Am I allowed to move elements out of a std::initializer_list<T>?
#include <initializer_list>
#include <utility>
template<typename T>
void foo(std::initializer_list<T> list)
{
for (auto it = list.begin(); it != list.end(); ++it)
{
bar(std::move(*it)); // kosher?
}
}
Since std::intializer_list<T> requires special compiler attention and does not have value semantics like normal containers of the C++ standard library, I'd rather be safe than sorry and ask.
No, that won't work as intended; you will still get copies. I'm pretty surprised by this, as I'd thought that initializer_list existed to keep an array of temporaries until they were move'd.
begin and end for initializer_list return const T *, so the result of move in your code is T const && — an immutable rvalue reference. Such an expression can't meaningfully be moved from. It will bind to an function parameter of type T const & because rvalues do bind to const lvalue references, and you will still see copy semantics.
Probably the reason for this is so the compiler can elect to make the initializer_list a statically-initialized constant, but it seems it would be cleaner to make its type initializer_list or const initializer_list at the compiler's discretion, so the user doesn't know whether to expect a const or mutable result from begin and end. But that's just my gut feeling, probably there's a good reason I'm wrong.
Update: I've written an ISO proposal for initializer_list support of move-only types. It's only a first draft, and it's not implemented anywhere yet, but you can see it for more analysis of the problem.

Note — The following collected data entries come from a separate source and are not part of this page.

(** X5.  A notification of one request (a tick or its completion) writes
    to the entry of that request only, changes no subscription but its
    own, and leaves the registry, the raw file list and the job table
    alone; it never throws. *)
Theorem notification_touches_its_own_entry (x : Stimulus) (handle : nat)
    (sb : Subscription) (s : NgUploaderService) :
  concerns handle x ->
  subs s !! handle = Some sb ->
  let o := step x s in
  (forall r, r <> sub_file sb -> heap (after o) !! r = heap s !! r) /\
  length (heap (after o)) = length (heap s) /\
  (forall handle', handle' <> handle -> subs (after o) !! handle' = subs s !! handle') /\
  files (after o) = files s /\
  fileList (after o) = fileList s /\
  uploads (after o) = uploads s /\
  thrown o = false.
Proof.
  intros [-> | (t & e & ->)] Hsb.
  - exact (deliver_frame Completed handle sb s Hsb).
  - exact (deliver_frame (Tick t e) handle sb s Hsb).
Qed.

(** The property on the completion of the request of b.txt: a.txt is
    not touched. *)
Lemma notification_touches_its_own_entry_witness :
  heap (after (step (Xhr_load 0%nat) second_started)) !! 0%nat
    = heap second_started !! 0%nat.
Proof.
  destruct (notification_touches_its_own_entry (Xhr_load 0%nat) 0%nat
              (uploadFile (quiet 0%nat) 1%nat "/upload" None
                 (after (step (Browse ids_ab [a_txt; b_txt]) new_service)))
              second_started (or_introl eq_refl) eq_refl) as [H _].
  exact (H 0%nat ltac:(discriminate)).
Defined.

(** ** The registry and the raw file list *)

Lemma built_from_same_metadata (f f' : UploadFile) (raw : File) :
  same_metadata f f' -> built_from f raw -> built_from f' raw.
Proof.
  unfold same_metadata, built_from.
  intros (_ & _ & Hn & Hs & Ht & Hd) (Hn' & Hs' & Ht' & Hd').
  repeat split; congruence.
Qed.

(** [aligned] reads the registry, the raw file list and the store. *)
Lemma aligned_same (s s' : NgUploaderService) :
  files s' = files s -> fileList s' = fileList s ->
  (forall r f, heap s !! r = Some f ->
     exists f', heap s' !! r = Some f' /\ same_metadata f f') ->
  aligned s -> aligned s'.
Proof.
  unfold aligned. intros -> -> Hheap Hal.
  eapply Forall2_impl; [exact Hal |].
  intros r raw (f & Hf & Hb). destruct (Hheap r f Hf) as (f' & Hf' & Hm).
  exists f'. split; [exact Hf' | exact (built_from_same_metadata f f' raw Hm Hb)].
Qed.

Lemma handleFiles_aligned (gen : nat -> string) (fl : list File) (s : NgUploaderService) :
  aligned (after (handleFiles gen fl s)).
Proof.
  unfold aligned. simpl. apply Forall2_same_length_lookup_2; [apply length_seq |].
  intros i r raw Hr Hraw. apply lookup_seq in Hr. destruct Hr as [-> Hlt].
  exists (new_upload_file gen i raw). split; [| repeat split].
  rewrite lookup_app_r by lia.
  replace (length (heap s) + i - length (heap s))%nat with i by lia.
  rewrite list_lookup_imap, Hraw. reflexivity.
Qed.

Lemma cancel_aligned (key : option string) (s : NgUploaderService) :
  aligned s -> aligned (after (cancel key s)).
Proof.
  intros Hal. unfold cancel.
  destruct key as [[| c key'] |]; try exact Hal.
  destruct (find_upload s (String c key')) as [[index u] |]; [| exact Hal].
  unfold aligned in Hal |- *.
  destruct (fileList s) as [l | l |]; simpl in Hal |- *; [| | exact Hal];
    pose proof (filter_index_delete index 0 l) as Hf; simpl in Hf; rewrite Hf;
    apply Forall2_delete; exact Hal.
Qed.

Lemma step_aligned (x : Stimulus) (s : NgUploaderService) :
  aligned s -> aligned (after (step x s)).
Proof.
  intros Hal. destruct x as [gen fl | env event | handle t e | handle]; cbn [step].
  - apply handleFiles_aligned.
  - destruct event as [url method | file url method | key |]; cbn [on_input].
    + rewrite start_all_unfold. exact Hal.
    + unfold start_upload. destruct file; [destruct (open_throws _) |]; exact Hal.
    + apply cancel_aligned. exact Hal.
    + constructor.
  - apply (aligned_same s); [| | | exact Hal].
    + unfold deliver. destruct (subs s !! handle); [| reflexivity].
      destruct (on_progress t e _ _) as [[? ?] ?]. reflexivity.
    + unfold deliver. destruct (subs s !! handle); [| reflexivity].
      destruct (on_progress t e _ _) as [[? ?] ?]. reflexivity.
    + intros r f. exact (deliver_lookup (Tick t e) handle s r f).
  - apply (aligned_same s); [| | | exact Hal].
    + unfold deliver. destruct (subs s !! handle); reflexivity.
    + unfold deliver. destruct (subs s !! handle); reflexivity.
    + intros r f. exact (deliver_lookup Completed handle s r f).
Qed.

Lemma run_aligned (xs : list Stimulus) (s : NgUploaderService) :
  aligned s -> aligned (run xs s).1.
Proof.
  revert s. induction xs as [| x xs IH]; intros s Hal; [exact Hal |].
  cbn [run]. specialize (IH _ (step_aligned x s Hal)).
  destruct (run xs (after (step x s))) as [s' out]. exact IH.
Qed.
(** * The orchestrator of src/orch.c: job scheduler, IsolateAll fan-out
      and node registry, as a state machine over explicit worlds.

    The C program is single threaded: every handler runs to completion on
    the sd-event loop.  A handler is embedded as a computation in a state
    and abort monad over [World]; an [Event] is one callback invoked by the
    loop, and [run] feeds a list of events to the initial orchestrator.

    Conventions of the embedding:
    - a [Job *] is an address into [heap]; [free] removes the cell, and a
      dereference of a missing cell aborts;
    - the intrusive lists [orch->jobs] and [orch->nodes] are Rocq lists, of
      job addresses and of node structs;
    - [assert] aborts; a NULL dereference aborts;
    - a library call whose result the source checks takes its outcome from
      the environment record carried by the event; a library call whose
      result the source ignores ([sd_bus_send] of a signal that has been
      built, [sd_bus_emit_properties_changed], replies) is recorded in
      [trace] at the point of the call;
    - debugging output on stdout is left out. *)

From stdpp Require Import gmap strings list sorting.

Local Open Scope Z_scope.

Abbreviation addr := nat (only parsing).

(** ** Declarations of types.h and orch.h *)

(** Modelled from the spec: types.h is missing.  The spec gives the job
    states as Waiting and Running; [malloc0] yields the first one. *)
Inductive JobState := JOB_WAITING | JOB_RUNNING.

(** Modelled from the spec: types.h is missing.  The spec lists the results
    Done, Failed, Cancelled, Timeout and says that the zero value of the
    field is the one that prints as "done". *)
Inductive JobResult := JOB_DONE | JOB_FAILED | JOB_CANCELLED | JOB_TIMEOUT.

(** Modelled from the spec: types.h is missing.  The result-to-string table
    of the spec. *)
Definition job_result_to_string (r : JobResult) : string :=
  match r with
  | JOB_DONE => "done"
  | JOB_FAILED => "failed"
  | JOB_CANCELLED => "cancelled"
  | JOB_TIMEOUT => "timeout"
  end.

(** Modelled from the spec: types.h is missing.  One command variant. *)
Inductive JobType := JOB_ISOLATE_ALL.

(** Modelled from the spec: orch.h is missing, and with it the two path
    prefixes.  [JobPath id] stands for the string that
    [asprintf("%s/%d", ORCHESTRATOR_JOBS_OBJECT_PATH_PREFIX, id)] builds and
    [NodePath name] for "%s/%s" under ORCHESTRATOR_NODES_OBJECT_PATH_PREFIX. *)
Inductive ObjPath := JobPath (id : Z) | NodePath (name : string).

(** The values of errno.h on Linux, where EWOULDBLOCK is EAGAIN. *)
Definition EINTR : Z := 4.
Definition EAGAIN : Z := 11.
Definition EWOULDBLOCK : Z := EAGAIN.
Definition ENOMEM : Z := 12.
Definition EXIT_FAILURE : Z := 1.

(** ** Structs *)

(** [job_start_callback]: the only start hook of the source. *)
Inductive StartHook := job_isolate_all_hook.

(** An incoming method call.  [sd_bus_message_read (m, "s", &x)] either
    yields the string argument or fails with a negative code. *)
Inductive Message := MethodCall (arg : string) | Malformed (r : Z).

Definition sd_bus_message_read (m : Message) : Z + string :=
  match m with
  | MethodCall s => inr s
  | Malformed r => inl r
  end.

(** [struct Node].  [node_addr] is the address of the struct: it names the
    connection in events. *)
Record Node := mkNode {
  node_addr : addr;
  node_ref_count : Z;
  node_peer : bool;
  node_bus_slot : bool;
  node_name : option string;
  node_object_path : option ObjPath
}.

(** [struct Job] followed by the two fields that [IsolateAllJob] adds.
    [cancel_cb] (never invoked), [destroy_cb] and [userdata] (always NULL)
    are left out. *)
Record Job := mkJob {
  job_ref_count : Z;
  job_type : JobType;
  job_state : JobState;
  job_result : JobResult;
  job_bus_slot : bool;
  job_id : Z;
  job_object_path : option ObjPath;
  job_start_cb : option StartHook;
  job_source_message : option Message;
  isolate_target : option string;
  isolate_outstanding : Z
}.

(** The deferred callbacks that [orch->job_source] can stand for. *)
Inductive DeferCb := StartCb | FinishCb.

(** A reply callback registered by [sd_bus_call_async]: the peer it was sent
    on and the [userdata] pointer it will be handed. *)
Record PendingCall := mkCall { call_peer : addr; call_job : addr }.

Inductive BusError := AddressInUse | NoMemory.

(** What the program sends, in the order of the calls.  [HookStart] is not a
    message: it marks the call [(job->start_cb)(job, job->userdata)]. *)
Inductive Obs :=
| SigJobNew (id : Z) (path : option ObjPath)
| SigJobRemoved (id : Z) (path : option ObjPath) (result : string)
| SigPropertiesChanged (path : option ObjPath)
| HookStart (id : Z)
| CallIsolate (peer : addr) (target : option string)
| ReplyPath (path : option ObjPath)
| ReplyErrno (e : Z)
| NodeReplyError (node : addr) (e : BusError)
| NodeReplyEmpty (node : addr).
(** X21.  [fetchSingleDataSetFromIndexer] in pull mode.  When the endpoint
    answers with pages that carry a cursor and with at most five failures,
    the first answer being a page, and then with a page without a cursor,
    the promise is resolved with a data set that holds the merge of the
    rows of all pages; one request is made per answer, and the stream is
    cancelled. *)
Theorem fetch_resolves_with_all_pages (baseURL : URL) (before : string)
    (aopts : AccumulatorOptions) (sopts : StreamOptions.t) (h0 : heap)
    (eventSource : bool) (answers : list (answer BaseDataRow))
    (page : IndexerPage BaseDataRow) :
  string_truthy (default before (pagination_before baseURL)) = true →
  StreamOptions.disableSSE sopts = true ∨ eventSource = false →
  default false (aborted <$> StreamOptions.abortController sopts) = false →
  Forall answer_ok answers →
  starts_with_page answers →
  (failures answers ≤ 5)%nat →
  cursor page = None →
  let created :=
    fetch.fetchSingleDataSetFromIndexer baseURL before aopts sopts h0 in
  let result :=
    fetch.run created.1 created.2
      (Start eventSource :: (answer_input <$> answers) ++ [success page]) in
  ∃ d, fetch.promise result.1.1 = Resolved d
       ∧ result.1.2 !!! d
         = accumulated aopts
             (concat (answer_rows answers ++ [default [] (data page)])) ∅
       ∧ length (requests result.2) = S (length answers)
       ∧ aborted (IndexerStream.abortController
                    (Single.stream (fetch.stream result.1.1))) = true.
Proof.
  intros Hcap Hpull Hsignal Hall Hstart Hbudget Hcursor created result.
  subst created result.
  unfold fetch.fetchSingleDataSetFromIndexer, Single.constructor, new_Map,
    Single.set_accumulateUpdates.
  cbn [fst snd Single.dataSet Single.dataHeight Single.stream Single.opts
       Single.accumulateUpdates].
  set (url := fetch.append_pagination_before baseURL before).
  set (self := {| fetch.stream := _; fetch.promise := Pending |}).
  set (h := h0 ++ [∅]).
  destruct (paged_run url (inner_options sopts) eventSource answers
              Hpull Hsignal Hall Hstart Hbudget)
    as ((p & Hp & Hto & Hknown) & Hab & Hbat & Hreq & Herr & Hcom & _).
  cbn zeta in *.
  assert (upper_height url = num 0) as Hupper.
  { unfold upper_height, url. cbn. by rewrite Hcap. }
  rewrite app_comm_cons, fetch_run_app. cbn zeta.
  pose proof (fetch_run_quiet self h
                (Start eventSource :: (answer_input <$> answers))) as Hquiet.
  cbn zeta in Hquiet. rewrite single_run_deliver in Hquiet.
  cbn zeta in Hquiet. cbn [fst snd] in Hquiet.
  change (Single.stream (fetch.stream self))
    with (IndexerStream.constructor url (inner_options sopts)) in Hquiet.
  set (sr := IndexerStream.run _ _) in *.
  destruct (deliver_forwards (fetch.stream self) h sr.2)
    as (_ & Hferr & _ & Hfcom).
  destruct (deliver_all_mutating (fetch.stream self) h sr.2 eq_refl)
    as (Hheap & _ & Hset).
  destruct (deliver_all_fields (fetch.stream self) h sr.2)
    as (Hacc & Hopts & _).
  cbn zeta in *.
  rewrite Hquiet; [|congruence|].
  2:{ apply nil_length_inv. by rewrite Hfcom, Hcom. }
  cbn [fst snd].
  match goal with |- context [fetch.run ?s ?h1 [?i]] =>
    assert (fetch.run s h1 [i]
            = ((fetch.step s h1 i).1.1, (fetch.step s h1 i).1.2,
               (fetch.step s h1 i).2)) as ->
      by (rewrite fetch_run_cons; cbn; by rewrite app_nil_r);
    destruct (fetch_last_page s h1 p page)
      as (Hpromise & Hheap' & Hreq' & Hab' & _)
  end; try done.
  { by rewrite Hto, Hupper, advance_not_negative. }
  cbn [fst snd]. eexists. split; [exact Hpromise|].
  split_and!.
  - rewrite Hheap'. cbn [fetch.set_stream fetch.stream Single.set_stream
                         Single.dataSet Single.opts].
    rewrite Hset, Hopts, Hheap. cbn [fetch.stream self Single.dataSet
                                     Single.opts].
    rewrite list_insert_insert_eq.
    rewrite list_lookup_total_insert_eq
      by (unfold h; rewrite length_app; cbn; lia).
    rewrite list_lookup_total_insert_eq
      by (unfold h; rewrite length_app; cbn; lia).
    unfold h. rewrite lookup_total_snoc, Hbat, concat_app, accumulated_app.
    cbn. by rewrite app_nil_r.
  - rewrite requests_app, length_app, Hreq, Hreq'. lia.
  - done.
Qed.
(** How [fetchSingleDataSetFromIndexer] starts in pull mode. *)
Lemma fetch_start (baseURL : URL) (before : string)
    (aopts : AccumulatorOptions) (sopts : StreamOptions.t) (h0 : heap)
    (eventSource : bool) :
  StreamOptions.disableSSE sopts = true ∨ eventSource = false →
  default false (aborted <$> StreamOptions.abortController sopts) = false →
  let created :=
    fetch.fetchSingleDataSetFromIndexer baseURL before aopts sopts h0 in
  ∃ s p u,
    fetch.step created.1 created.2 (Start eventSource)
    = (fetch.set_stream created.1
         (Single.set_stream (fetch.stream created.1) s),
       created.2, [OuterPass; Fetch u])
    ∧ IndexerStream.polling s = Some p
    ∧ aborted (IndexerStream.abortController s) = false
    ∧ IndexerStream.knownHeight p = num 0
    ∧ IndexerStream.toHeight p
      = upper_height (fetch.append_pagination_before baseURL before)
    ∧ IndexerStream.nextKey p = None
    ∧ IndexerStream.retries p = 0
    ∧ IndexerStream.maxRetries s = 5
    ∧ IndexerStream.backoffFunc s = IndexerStream.default_backoffFunc.
Proof.
  intros Hpull Hsignal created.
  destruct (start_polling (DataRow:=BaseDataRow)
              (fetch.append_pagination_before baseURL before)
              (inner_options sopts) eventSource Hpull Hsignal)
    as (s & p & u & Hstep & Hp & Hab & Hknown & Hto & Hkey & Hr & Hmax & _
        & Hb).
  exists s, p, u. split; [|by split_and!].
  unfold fetch.step. rewrite single_step_deliver. cbn zeta.
  change (Single.stream (fetch.stream created.1))
    with (IndexerStream.constructor
            (fetch.append_pagination_before baseURL before)
            (inner_options sopts)).
  by rewrite Hstep.
Qed.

bar(std::move(*it)); // kosher?
Not in the way that you intend. You cannot move a const object. And std::initializer_list only provides const access to its elements. So the type of it is const T *.
Your attempt to call std::move(*it) will only result in an l-value. IE: a copy.
std::initializer_list references static memory. That's what the class is for. You cannot move from static memory, because movement implies changing it. You can only copy from it.
This won't work as stated, because list.begin() has type const T *, and there is no way you can move from a constant object. The language designers probably made that so in order to allow initializer lists to contain for instance string constants, from which it would be inappropriate to move.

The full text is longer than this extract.